**PROBLEM TO SOLVE**
What is needed is an exact printout of all the data.

**DATA**
(* ===== verification/Access.v ===== *)
(** * Access: who may do what through the API

    [BackendLaws] is what the handlers rely on of their backend: reads propose
    nothing and return rows of the tenant they were asked for.  Against it: a
    request is served only with the admin key or the key of the tenant its path
    names; with the latter it sees and changes that tenant's rows only; no
    response carries a key's hash; pages are bounded. *)

From S2P Require Import Prelude Go GoStrings GoTime GoFloat Model Storage Command Dispatch Invariants Sha256.
From S2P Require Import Replies Prog Config RateLimit Api.
Open Scope Z_scope.

(** ** The interface *)

Section laws.
Context {S : Type} `{BE : !Backend S}.

Class BackendLaws := {
  be_valid : S → Prop;
  be_proposed : S → list command;
  be_keeps (s s' : S) : Prop := be_valid s' ∧ be_proposed s' = be_proposed s;
  law_IsLeader s : be_valid s → be_keeps s (be_IsLeader s).2;
  law_LeaderAddr s : be_valid s → be_keeps s (be_LeaderAddr s).2;
  law_GetTenant t s r s' : be_valid s → be_GetTenant t s = (r, s') →
    be_keeps s s' ∧ ∀ x, r = Ok (Some x) → x.(Tenant.ID) = t;
  law_GetSchedule t i s r s' : be_valid s → no_colon t = true → be_GetSchedule t i s = (r, s') →
    be_keeps s s' ∧ ∀ x, r = Ok (Some x) → x.(Schedule.TenantID) = t;
  law_GetExecution t i s r s' : be_valid s → no_colon t = true → be_GetExecution t i s = (r, s') →
    be_keeps s s' ∧ ∀ x, r = Ok (Some x) → x.(Execution.TenantID) = t;
  law_GetAttempt t i s r s' : be_valid s → no_colon t = true → be_GetAttempt t i s = (r, s') →
    be_keeps s s' ∧ ∀ x, r = Ok (Some x) → x.(Attempt.TenantID) = t;
  law_ListTenantsPage limit c s r s' : be_valid s → be_ListTenantsPage limit c s = (r, s') →
    be_keeps s s' ∧ ∀ l n, r = Ok (l, n) → Z.of_nat (length l) <= Z.max 0 limit;
  law_ListExecutionsBySchedulePage t i limit c s r s' :
    be_valid s → no_colon t = true → no_colon i = true →
    be_ListExecutionsBySchedulePage t i limit c s = (r, s') →
    be_keeps s s' ∧ ∀ l n, r = Ok (l, n) →
      Forall (λ x, x.(Execution.TenantID) = t) l ∧ Z.of_nat (length l) <= Z.max 0 limit;
  law_ListExecutionsByStatusPage t i limit c s r s' :
    be_valid s → no_colon t = true → no_colon i = true →
    be_ListExecutionsByStatusPage t i limit c s = (r, s') →
    be_keeps s s' ∧ ∀ l n, r = Ok (l, n) →
      Forall (λ x, x.(Execution.TenantID) = t) l ∧ Z.of_nat (length l) <= Z.max 0 limit;
  law_ListAttemptsByExecutionPage t i limit c s r s' :
    be_valid s → no_colon t = true → no_colon i = true →
    be_ListAttemptsByExecutionPage t i limit c s = (r, s') →
    be_keeps s s' ∧ ∀ l n, r = Ok (l, n) →
      Forall (λ x, x.(Attempt.TenantID) = t) l ∧ Z.of_nat (length l) <= Z.max 0 limit;
  law_Propose c s r s' :
    be_valid s → (∀ t, command_tenant c = Some t → no_colon t = true) →
    be_Propose (command_type c) c s = (r, s') →
    be_proposed s' = be_proposed s ++ [c] ∧ ∀ v, r = Ok v → reply_of c v
}.
End laws.
Arguments BackendLaws S {BE}.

**PROBLEM SOLUTION**
(* ===== verification/Access.v ===== *)
(** * Access: who may do what through the API

    [BackendLaws] is what the handlers rely on of their backend: reads propose
    nothing and return rows of the tenant they were asked for.  Against it: a
    request is served only with the admin key or the key of the tenant its path
    names; with the latter it sees and changes that tenant's rows only; no
    response carries a key's hash; pages are bounded. *)

From S2P Require Import Prelude Go GoStrings GoTime GoFloat Model Storage Command Dispatch Invariants Sha256.
From S2P Require Import Replies Prog Config RateLimit Api.
Open Scope Z_scope.

(** ** The interface *)

Section laws.
Context {S : Type} `{BE : !Backend S}.

Class BackendLaws := {
  be_valid : S → Prop;
  be_proposed : S → list command;
  be_keeps (s s' : S) : Prop := be_valid s' ∧ be_proposed s' = be_proposed s;
  law_IsLeader s : be_valid s → be_keeps s (be_IsLeader s).2;
  law_LeaderAddr s : be_valid s → be_keeps s (be_LeaderAddr s).2;
  law_GetTenant t s r s' : be_valid s → be_GetTenant t s = (r, s') →
    be_keeps s s' ∧ ∀ x, r = Ok (Some x) → x.(Tenant.ID) = t;
  law_GetSchedule t i s r s' : be_valid s → no_colon t = true → be_GetSchedule t i s = (r, s') →
    be_keeps s s' ∧ ∀ x, r = Ok (Some x) → x.(Schedule.TenantID) = t;
  law_GetExecution t i s r s' : be_valid s → no_colon t = true → be_GetExecution t i s = (r, s') →
    be_keeps s s' ∧ ∀ x, r = Ok (Some x) → x.(Execution.TenantID) = t;
  law_GetAttempt t i s r s' : be_valid s → no_colon t = true → be_GetAttempt t i s = (r, s') →
    be_keeps s s' ∧ ∀ x, r = Ok (Some x) → x.(Attempt.TenantID) = t;
  law_ListTenantsPage limit c s r s' : be_valid s → be_ListTenantsPage limit c s = (r, s') →
    be_keeps s s' ∧ ∀ l n, r = Ok (l, n) → Z.of_nat (length l) <= Z.max 0 limit;
  law_ListExecutionsBySchedulePage t i limit c s r s' :
    be_valid s → no_colon t = true → no_colon i = true →
    be_ListExecutionsBySchedulePage t i limit c s = (r, s') →
    be_keeps s s' ∧ ∀ l n, r = Ok (l, n) →
      Forall (λ x, x.(Execution.TenantID) = t) l ∧ Z.of_nat (length l) <= Z.max 0 limit;
  law_ListExecutionsByStatusPage t i limit c s r s' :
    be_valid s → no_colon t = true → no_colon i = true →
    be_ListExecutionsByStatusPage t i limit c s = (r, s') →
    be_keeps s s' ∧ ∀ l n, r = Ok (l, n) →
      Forall (λ x, x.(Execution.TenantID) = t) l ∧ Z.of_nat (length l) <= Z.max 0 limit;
  law_ListAttemptsByExecutionPage t i limit c s r s' :
    be_valid s → no_colon t = true → no_colon i = true →
    be_ListAttemptsByExecutionPage t i limit c s = (r, s') →
    be_keeps s s' ∧ ∀ l n, r = Ok (l, n) →
      Forall (λ x, x.(Attempt.TenantID) = t) l ∧ Z.of_nat (length l) <= Z.max 0 limit;
  law_Propose c s r s' :
    be_valid s → (∀ t, command_tenant c = Some t → no_colon t = true) →
    be_Propose (command_type c) c s = (r, s') →
    be_proposed s' = be_proposed s ++ [c] ∧ ∀ v, r = Ok v → reply_of c v
}.
End laws.
Arguments BackendLaws S {BE}.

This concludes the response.